> **Source data**

(** The [SELECT ... WHERE r.id = ${id} GROUP BY r.id LIMIT 1] of
    [findRecipeById] and the parsing that follows it.  The two
    [json_group_array] aggregates run over the joined rows; the filters
    [i.id !== null] and [r.userId !== null] drop the [NULL] sides of the
    left joins. *)
Definition findRecipeById (id : string) (includeDetails : bool)
    : DB (option RecipeResult.t) :=
  await s := get_store in
  match Store.recipes s !! id with
  | None => ret None
  | Some recipe =>
      let rows := joined_rows s id in
      if includeDetails then
        ret (Some {|
          RecipeResult.row := recipe;
          RecipeResult.parsed := Some {|
            RecipeResult.ingredients := ingredient_json s <$> omap fst rows;
            RecipeResult.ratings := rating_json <$> omap snd rows;
            RecipeResult.averageRatings := {|
              RecipeResult.avg_nutrition :=
                sql_avg ((λ row, snd row ≫= RecipeRating.nutrition) <$> rows);
              RecipeResult.avg_flavor :=
                sql_avg ((λ row, snd row ≫= RecipeRating.flavor) <$> rows);
              RecipeResult.avg_difficulty :=
                sql_avg ((λ row, snd row ≫= RecipeRating.difficulty) <$> rows)
            |}
          |}
        |})
      else ret (Some {| RecipeResult.row := recipe; RecipeResult.parsed := None |})
  end.

(** A raw statement the database rejects. *)
Definition raw_query_failed : Error := PrismaError "P2010".

(** The SQL functions that the raw statements of this file call and that
    the datasource defines.  The datasource is SQLite
    ([provider = "sqlite"], and the queries aggregate with SQLite's
    [json_group_array]); [uuid_generate_v4] is a function of PostgreSQL's
    uuid-ossp extension and is not among them. *)
Definition sqlite_functions : list string :=
  ["json_group_array"; "json_object"; "avg"; "count"; "coalesce"].

(** A raw statement whose text calls the SQL function [name].  SQLite
    resolves the functions of a statement when it prepares it: with a
    function it does not define the statement is rejected ("no such
    function") before it reads or writes a row, whatever the values bound
    to it. *)
Definition calling {A} (name : string) (statement : DB A) : DB A :=
  if bool_decide (name ∈ sqlite_functions) then statement
  else throw raw_query_failed.

(** [createRecipe]: one [$transaction] around the [INSERT] of the parent
    row and the loop of ingredient [INSERT]s.  Both [INSERT]s take the new
    identifier from [uuid_generate_v4()]; inside [calling] is what they
    store where that function exists.  [INSERT ... RETURNING *] yields the
    inserted row, so [if (!recipe[0])] does not fire.  The closing read
    goes through [this], not [tx]. *)
Definition createRecipe (userId familyId : string)
    (data : CreateRecipeInput.t) (now : Date) : DB (option RecipeResult.t) :=
  transaction (
    await recipe := calling "uuid_generate_v4" (
      await s := get_store in
      let recipe := {|
        Recipe.id := uuid s;
        Recipe.name := CreateRecipeInput.name data;
        Recipe.description := str_or_null (CreateRecipeInput.description data);
        Recipe.instructions := CreateRecipeInput.instructions data;
        Recipe.prepTime := CreateRecipeInput.prepTime data;
        Recipe.cookTime := CreateRecipeInput.cookTime data;
        Recipe.servings := CreateRecipeInput.servings data;
        Recipe.difficulty := default MEDIUM (CreateRecipeInput.difficulty data);
        Recipe.usageCount := 0;
        Recipe.createdAt := now;
        Recipe.updatedAt := now;
        Recipe.userId := userId;
        Recipe.familyId := familyId |} in
      await_ modify (Store.with_recipes (insert (Recipe.id recipe) recipe)) in
      ret recipe) in
    await_ for_of (CreateRecipeInput.ingredients data) (λ ingredient,
      calling "uuid_generate_v4"
        (insert_ingredient raw_query_failed (Recipe.id recipe) ingredient
           (str_or_null (IngredientInput.notes ingredient)) now)) in
    findRecipeById (Recipe.id recipe) true).

(** The [setClauses] of [updateRecipe]: one per key of [data] other than
    [ingredients] whose value is not [undefined]. *)
Definition has_set_clauses (data : UpdateRecipeInput.t) : bool :=
  is_present (UpdateRecipeInput.name data)
  || is_present (UpdateRecipeInput.description data)
  || is_present (UpdateRecipeInput.instructions data)
  || is_present (UpdateRecipeInput.prepTime data)
  || is_present (UpdateRecipeInput.cookTime data)
  || is_present (UpdateRecipeInput.servings data)
  || is_present (UpdateRecipeInput.difficulty data).

(** [UPDATE "Recipe" SET <setClauses>, "updatedAt" = CURRENT_TIMESTAMP] on
    one row; also what [recipe.update({ data })] does to it. *)
Definition set_recipe_fields (data : UpdateRecipeInput.t) (now : Date)
    (r : Recipe.t) : Recipe.t :=
  {| Recipe.id := Recipe.id r;
     Recipe.name := default (Recipe.name r) (UpdateRecipeInput.name data);
     Recipe.description :=
       match UpdateRecipeInput.description data with
       | Some d => Some d
       | None => Recipe.description r
       end;
     Recipe.instructions :=
       default (Recipe.instructions r) (UpdateRecipeInput.instructions data);
     Recipe.prepTime := default (Recipe.prepTime r) (UpdateRecipeInput.prepTime data);
     Recipe.cookTime := default (Recipe.cookTime r) (UpdateRecipeInput.cookTime data);
     Recipe.servings := default (Recipe.servings r) (UpdateRecipeInput.servings data);
     Recipe.difficulty :=
       default (Recipe.difficulty r) (UpdateRecipeInput.difficulty data);
     Recipe.usageCount := Recipe.usageCount r;
     Recipe.createdAt := Recipe.createdAt r;
     Recipe.updatedAt := now;
     Recipe.userId := Recipe.userId r;
     Recipe.familyId := Recipe.familyId r |}.

Definition updateRecipe (id : string) (data : UpdateRecipeInput.t)
    (now : Date) : DB RecipeResult.t :=
  transaction (
    await_ (if has_set_clauses data
            then modify (Store.with_recipes (alter (set_recipe_fields data now) id))
            else ret tt) in
    await_ (match UpdateRecipeInput.ingredients data with
            | Some ingredients =>
                await_ delete_ingredients id in
                for_of ingredients (λ ingredient,
                  calling "uuid_generate_v4"
                    (insert_ingredient raw_query_failed id ingredient
                       (str_or_null (IngredientInput.notes ingredient)) now))
            | None => ret tt
            end) in
    await recipe := findRecipeById id true in
    match recipe with
    | None => throw (JsError "Failed to update recipe")
    | Some recipe => ret recipe
    end).

Definition deleteRecipe (id : string) : DB RecipeResult.t :=
  await recipe := findRecipeById id false in
  match recipe with
  | None => throw (JsError "Recipe not found")
  | Some recipe =>
      await_ delete_recipe_cascade id in
      ret recipe
  end.

(** The [setClauses] of [rateRecipe]: empty exactly for a payload without
    any defined key. *)
Definition rating_has_set_clauses (data : RateRecipeInput.t) : bool :=
  is_present (RateRecipeInput.nutrition data)
  || is_present (RateRecipeInput.flavor data)
  || is_present (RateRecipeInput.difficulty data)
  || is_present (RateRecipeInput.comment data).

Definition overwrite {A} (old new : option A) : option A :=
  match new with
  | Some v => Some v
  | None => old
  end.

(** [UPDATE "RecipeRating" SET <one clause per defined key>,
    "updatedAt" = CURRENT_TIMESTAMP] on one row. *)
Definition set_rating_fields (data : RateRecipeInput.t) (now : Date)
    (rr : RecipeRating.t) : RecipeRating.t :=
  {| RecipeRating.id := RecipeRating.id rr;
     RecipeRating.recipeId := RecipeRating.recipeId rr;
     RecipeRating.userId := RecipeRating.userId rr;
     RecipeRating.nutrition :=
       overwrite (RecipeRating.nutrition rr) (RateRecipeInput.nutrition data);
     RecipeRating.flavor :=
       overwrite (RecipeRating.flavor rr) (RateRecipeInput.flavor data);
     RecipeRating.difficulty :=
       overwrite (RecipeRating.difficulty rr) (RateRecipeInput.difficulty data);
     RecipeRating.comment :=
       overwrite (RecipeRating.comment rr) (RateRecipeInput.comment data);
     RecipeRating.createdAt := RecipeRating.createdAt rr;
     RecipeRating.updatedAt := now |}.

Definition update_ratings_where (recipeId userId : string)
    (f : RecipeRating.t → RecipeRating.t) : DB unit :=
  modify (Store.with_ratings
    (map (λ rr, if is_rating_of recipeId userId rr then f rr else rr))).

> **Your assignment**
All that belongs in your answer is the stretch of entries above from the line with "overwrite (RecipeRating.flavor rr)" through the line with "Definition update_ratings_where (recipeId", printed exactly.

> **Expected answer**
       overwrite (RecipeRating.flavor rr) (RateRecipeInput.flavor data);
     RecipeRating.difficulty :=
       overwrite (RecipeRating.difficulty rr) (RateRecipeInput.difficulty data);
     RecipeRating.comment :=
       overwrite (RecipeRating.comment rr) (RateRecipeInput.comment data);
     RecipeRating.createdAt := RecipeRating.createdAt rr;
     RecipeRating.updatedAt := now |}.

Definition update_ratings_where (recipeId userId : string)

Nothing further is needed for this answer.